- Part of the UDR barracks after the attack
- Location: 54°14′14.54″N 6°30′17.42″W﻿ / ﻿54.2373722°N 6.5048389°W Near Mountnorris, County Armagh, Northern Ireland
- Date: 31 May 1991 23:30 (UTC)
- Attack type: Bombing, gunfire
- Weapons: Truck bomb
- Deaths: 3 soldiers
- Injured: 10 soldiers 4 civilians
- Perpetrator: Provisional IRA

= Glenanne barracks bombing =

1991 IRA attack in Northern Ireland

The Glenanne barracks bombing was a large truck bomb attack carried out by the Provisional IRA against a British Army (Ulster Defence Regiment) base at Glenanne, near Mountnorris, County Armagh. The driverless lorry was rolled down a hill at the rear of the barracks and crashed through the perimeter fence. The bombing took place on 31 May 1991 and left three soldiers dead and 14 people wounded, four of them civilians.

==Background==
The bombing took place at a time when the Northern Ireland Office arranged multi-party talks (known as the Brooke/Mayhew talks) on the future of Northern Ireland. Sinn Féin members were not invited to attend because of their links with the IRA, which prevented them from being recognised as a 'constitutional' party. The talks ended in failure soon after.

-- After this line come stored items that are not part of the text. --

(** * HTTPolice report rendering ([httpolice/report.py])

    A shallow embedding of the two report backends of HTTPolice, the
    plain-text transcript ([TextReport]) and the hypertext document
    ([HTMLReport]), together with the helpers they share
    ([reference_targets], [piece_to_text], [piece_to_html],
    [displayable_body]).

    Python 2 values are represented as follows:
    - [str] (8-bit string) is [bytes], a list of [Byte.byte];
    - [unicode] is a list of code points ([N]);
    - an object whose identity matters carries its [id] and type name;
    - a method of [TextReport] is a computation in a state-and-error monad
      over the report object ([self.outfile], [self.written]);
    - the [dominate] element tree is the inductive type [node]; a function
      that creates elements inside a [with] block returns the list of the
      elements it adds to the enclosing context. *)

From Stdlib Require Import Strings.String Strings.Ascii Strings.Byte DecimalString.
From Stdlib Require Import NArith Bool Lia List.
From Stdlib Require DecimalN.
Import ListNotations.

Set Warnings "-register-all".

Open Scope N_scope.
Open Scope list_scope.

(** ** Strings *)

Definition bytes := list byte.
Definition unicode := list N.

(** A [str] literal. *)
Definition B (s : string) : bytes := list_byte_of_string s.
(** The same on a row of [patients]. *)
Definition row_synced (r : PatientRow.t) (l : list PatientEntry.t) : Prop :=
  PatientRow.nama_pasien r =
    Some match l with
         | e :: _ => PatientEntry.namaPasien e
         | [] => []
         end
  /\ PatientRow.nomor_telp r =
       Some match l with
            | e :: _ => PatientEntry.nomorTelp e
            | [] => []
            end
  /\ (PatientRow.has_pasien r = true <-> l <> [])
  /\ PatientRow.pasien_list r = Some (Json.stringify (Json.JArray (map entry_to_json l))).

(** Every requirement held by a department, directly or in a
    sub-department. *)
Definition every_patient (d : Department.t) : list Patient.t :=
  Department.patients d ++ flat_map SubDepartment.patients (subs_or_empty d).

(** The direct list and some sub-department list of [d] both hold a
    requirement. *)
Definition both_populated (d : Department.t) : Prop :=
  Department.patients d <> []
  /\ exists s, In s (subs_or_empty d) /\ SubDepartment.patients s <> [].

(** With [hasSubDepartments], requirements are not on both levels. *)
Definition exclusive (d : Department.t) : Prop :=
  Department.hasSubDepartments d = true -> ~ both_populated d.

(** What the handlers keep: with [hasSubDepartments] the direct list is
    empty and every sub-department has a non-empty id. *)
Definition well_kept (d : Department.t) : Prop :=
  Department.hasSubDepartments d = true ->
  Department.patients d = []
  /\ Forall (fun s => SubDepartment.id s <> []) (subs_or_empty d).

(** The departments a suspended handler will write back. *)
Definition closure_kept (k : Closure) : Prop :=
  match k with
  | AwaitUpdateDepartment snapshot
  | AwaitDeleteDepartment snapshot
  | AwaitAddDepartment snapshot _ => Forall well_kept snapshot
  | AwaitNextSortOrder department updated _ _ => well_kept department /\ well_kept updated
  | AwaitSavePatientForm department _
  | AwaitSavePasienList department
  | AwaitStatusChange department
  | AwaitDeletePatient department
  | AwaitAddSubDept department _
  | AwaitReorderPatients department => well_kept department
  | AwaitSubmitAppointment _ _
  | AwaitDeleteAppointment _
  | AwaitToggleChecklist _
  | AwaitUpdateSlot _ _ => True
  end.

Definition world_kept (w : World) : Prop :=
  Forall well_kept (departments w)
  /\ Forall (fun p => closure_kept (closure p)) (inflight w).

(** The three lists the page shows. *)
Definition local_state (w : World)
  : list Department.t * list Appointment.t * list WeeklySlot.t :=
  (departments w, appointments w, weeklySlots w).

(** The awaited call is a write of the mutation (an upsert or a delete);
    the other awaited call is the read [getNextSortOrder]. *)
Definition is_write (k : Closure) : bool :=
  match k with
  | AwaitNextSortOrder _ _ _ _ => false
  | _ => true
  end.

Definition is_error (t : Toast) : bool :=
  match t with
  | toast_error _ => true
  | toast_success _ => false
  end.

(* ================================================================== *)
(** ** [src/lib/types.ts]: the WhatsApp number *)

(** A unit that [phone.replace] with the pattern [/[^\d+]/g] keeps: an
    ASCII digit or the plus sign; every other unit is deleted. *)
Definition phone_unit (c : N) : bool := Json.is_digit c || (c =? 43)%N.

(** [formatPhoneForWA], lines 146-152. *)
Definition formatPhoneForWA (phone : jsstring) : jsstring :=
  let clean := filter phone_unit phone in
  if JsString.startsWith (js "0") clean then js "62" ++ skipn 1 clean
  else if JsString.startsWith (js "+62") clean then skipn 1 clean
  else if negb (JsString.startsWith (js "62") clean) then js "62" ++ clean
  else clean.

(* ================================================================== *)
(** ** [src/components/department-card.tsx]: the completed counter *)

(** [calcCompleted], lines 74-76. *)
Definition calcCompleted (patients : list Patient.t) : nat :=
  List.length (filter (fun p => PatientStatus_eqb (Patient.status p) Selesai) patients).

(** The numerator of [calcWeightedProgress]: the weights of the statuses
    added up from the left. *)
Definition weight_sum (patients : list Patient.t) : N :=
  fold_left (fun a p => (a + STATUS_WEIGHT (Patient.status p))%N) patients 0%N.

(* ================================================================== *)
(** ** [src/lib/supabase-queries.ts]: the rows written *)

(** [upsertAppointment], lines 221-234: the row it writes. *)
Definition upsertAppointment_row (appt : Appointment.t) : AppointmentRow.t :=
  {| AppointmentRow.id := Appointment.id appt;
     AppointmentRow.tanggal := Appointment.tanggal appt;
     AppointmentRow.jam := Appointment.jam appt;
     AppointmentRow.kubikel := Appointment.kubikel appt;
     AppointmentRow.rencana_perawatan := Appointment.rencanaPerawatan appt;
     AppointmentRow.kasus := Appointment.kasus appt;
     AppointmentRow.departemen := Appointment.departemen appt;
     AppointmentRow.nama_pasien := Appointment.namaPasien appt;
     AppointmentRow.nomor_telp := Appointment.nomorTelp appt;
     AppointmentRow.checklist := Appointment.checklist appt |}.

(** [upsertWeeklySlot], lines 256-262: the row it writes. *)
Definition upsertWeeklySlot_row (slot : WeeklySlot.t) : WeeklySlotRow.t :=
  {| WeeklySlotRow.id := WeeklySlot.id slot;
     WeeklySlotRow.jam := WeeklySlot.jam slot;
     WeeklySlotRow.senin := Some (WeeklySlot.senin slot);
     WeeklySlotRow.selasa := Some (WeeklySlot.selasa slot);
     WeeklySlotRow.rabu := Some (WeeklySlot.rabu slot);
     WeeklySlotRow.kamis := Some (WeeklySlot.kamis slot);
     WeeklySlotRow.jumat := Some (WeeklySlot.jumat slot);
     WeeklySlotRow.sabtu := Some (WeeklySlot.sabtu slot);
     WeeklySlotRow.minggu := Some (WeeklySlot.minggu slot) |}.

(** A query that ended without an error, with its rows. *)
Definition answered {A : Type} (l : list A) : Response A :=
  {| data := Some l; error := None |}.

(** The photo that [fetchDepartments] makes of a row of [patient_photos],
    lines 42-46. *)
Definition photo_of_row (ph : PhotoRow.t) : Photo.t :=
  {| Photo.id := PhotoRow.id ph;
     Photo.url := PhotoRow.photo_url ph;
     Photo.storagePath := PhotoRow.storage_path ph |}.

(** [{ ...a, jam: a.jam.substring(0, 5) }] *)
Definition Appointment_with_jam (a : Appointment.t) (jam : jsstring) : Appointment.t :=
  {| Appointment.id := Appointment.id a;
     Appointment.tanggal := Appointment.tanggal a;
     Appointment.jam := jam;
     Appointment.kubikel := Appointment.kubikel a;
     Appointment.rencanaPerawatan := Appointment.rencanaPerawatan a;
     Appointment.kasus := Appointment.kasus a;
     Appointment.departemen := Appointment.departemen a;
     Appointment.namaPasien := Appointment.namaPasien a;
     Appointment.nomorTelp := Appointment.nomorTelp a;
     Appointment.checklist := Appointment.checklist a |}.

(* ================================================================== *)
(** ** [src/components/dashboard.tsx]: loading the page *)

(** [loadAll], lines 542-559, after the three fetches have resolved to
    [depts], [appts] and [slots]: the new state, and the upserts sent with
    [Promise.all(...).catch(() => null)], which nothing waits for. *)
Definition loadAll (depts : list Department.t) (appts : list Appointment.t)
    (slots : list WeeklySlot.t) (w : World) : World * list RemoteCall :=
  let w1 := if (0 <? List.length depts)%nat then setDepartments depts w else w in
  let w2 := if (0 <? List.length appts)%nat then setAppointments appts w1 else w1 in
  if (List.length DEFAULT_WEEKLY <=? List.length slots)%nat then
    (setWeeklySlots slots w2, [])
  else if (List.length slots =? 0)%nat then
    (setWeeklySlots DEFAULT_WEEKLY w2, map upsertWeeklySlot DEFAULT_WEEKLY)
  else (setWeeklySlots DEFAULT_WEEKLY w2, []).

(** The effect run at mount: the three fetches on what the queries
    resolve to, then [loadAll]. *)
Definition Dashboard_mount
    (depts : Response DepartmentRow.t) (subs : Response SubDepartmentRow.t)
    (patients : Response PatientRow.t) (photos : Response PhotoRow.t)
    (appts : Response AppointmentRow.t) (slots : Response WeeklySlotRow.t)
    (w : World) : World * list RemoteCall :=
  loadAll (fetchDepartments depts subs patients photos) (fetchAppointments appts)
    (fetchWeeklySlots slots) w.

(* ================================================================== *)
(** ** [src/lib/supabase-queries.ts]: deleting a requirement or a photo *)

(** A request of [deletePatient] or [deletePhoto]. *)
Inductive CleanupCall : Type :=
| select_storage_paths (patient_id : jsstring)
| storage_remove (paths : list jsstring)
| delete_photo_row (id : jsstring)
| delete_patient_row (id : jsstring).

(** [photos.map((p) => p.storage_path).filter(Boolean)]: the paths that
    are neither [null] nor empty. *)
Fixpoint truthy_paths (photos : list (option jsstring)) : list jsstring :=
  match photos with
  | [] => []
  | c :: rest =>
      if opt_truthy c then opt_or_empty c :: truthy_paths rest else truthy_paths rest
  end.

(** [deletePatient], lines 142-156: the requests in order.  [photos] is
    the [data] of the first query, the [storage_path] column of each row
    found, [None] for [null]. *)
Definition deletePatient_calls (id : jsstring) (photos : option (list (option jsstring)))
  : list CleanupCall :=
  select_storage_paths id ::
    match photos with
    | Some l =>
        if (0 <? List.length l)%nat then
          let paths := truthy_paths l in
          if (0 <? List.length paths)%nat then [storage_remove paths] else []
        else []
    | None => []
    end
    ++ [delete_patient_row id].

(** [deletePhoto], lines 192-197. *)
Definition deletePhoto_calls (photo : Photo.t) : list CleanupCall :=
  (if JsString.falsy (Photo.storagePath photo) then []
   else [storage_remove [Photo.storagePath photo]])
  ++ [delete_photo_row (Photo.id photo)].

(* ================================================================== *)
(** ** [src/components/department-card.tsx]: removing a photo *)

(** [array.filter((_, i) => keep(i))], the index counted from [i]. *)
Fixpoint filter_index {A : Type} (keep : nat -> bool) (i : nat) (l : list A) : list A :=
  match l with
  | [] => []
  | x :: rest =>
      if keep i then x :: filter_index keep (S i) rest else filter_index keep (S i) rest
  end.

(** What [handleRemovePhoto] does once [deletePhoto] is fulfilled: the
    requests sent, the new [photoPatient], the department handed to
    [onUpdate] and the toast. *)
Record PhotoRemoval : Type := mkPhotoRemoval
  { removal_calls : list CleanupCall;
    removal_patient : Patient.t;
    removal_update : option Department.t;
    removal_toast : Toast }.

(** [handleRemovePhoto], lines 803-812; [None] when it returns at once. *)
Definition handleRemovePhoto (department : Department.t) (photoPatient : option Patient.t)
    (photoSubDeptId : option jsstring) (index : nat) : option PhotoRemoval :=
  match photoPatient with
  | None => None
  | Some pp =>
      match nth_error (Patient.photos pp) index with
      | None => None
      | Some photo =>
          let newPhotos :=
            filter_index (fun i => negb (i =? index)%nat) 0 (Patient.photos pp) in
          Some {| removal_calls := deletePhoto_calls photo;
                  removal_patient := Patient_with_photos pp newPhotos;
                  removal_update :=
                    updatePhotosInState department (Patient.id pp) newPhotos photoSubDeptId;
                  removal_toast := toast_success (js "Foto dihapus") |}
      end
  end.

Built in 1972, the barracks housed two companies of the 2nd Battalion of the Ulster Defence Regiment (UDR). Seen as an outpost, it sat on the dividing line between a Protestant area and a Catholic area. Although the military barracks itself had not been attacked by the IRA before, seven UDR soldiers from the base had already been killed during The Troubles.

==The bombing==
At 11:30 PM 2500 lb of a new type of home made explosive developed by Rose Dugdale and Jim Monaghan on a driverless truck was rolled down a hill at the rear of the barracks and crashed through the perimeter fence. According to a witness, a UDR lance corporal who alerted the base, the truck was a Mercedes, and a Toyota Hiace van carrying at least two men acted as a support vehicle. The men were seen outside the parked van, masked and armed one with a handgun, the other with a submachine gun. This same witness alerted the base believing the IRA team were about to carry out a mortar attack, and debris thrown up on the roof by the lorry as it plunged down the hill was misinterpreted by some inside the base as a mortar projectile. Automatic fire was heard by other witnesses just before the main blast. A Reuters report claims that IRA members triggered the bomb by firing upon the driverless vehicle. It was later determined that the lorry had been stolen the day before in Kingscourt, County Cavan, in the Republic of Ireland.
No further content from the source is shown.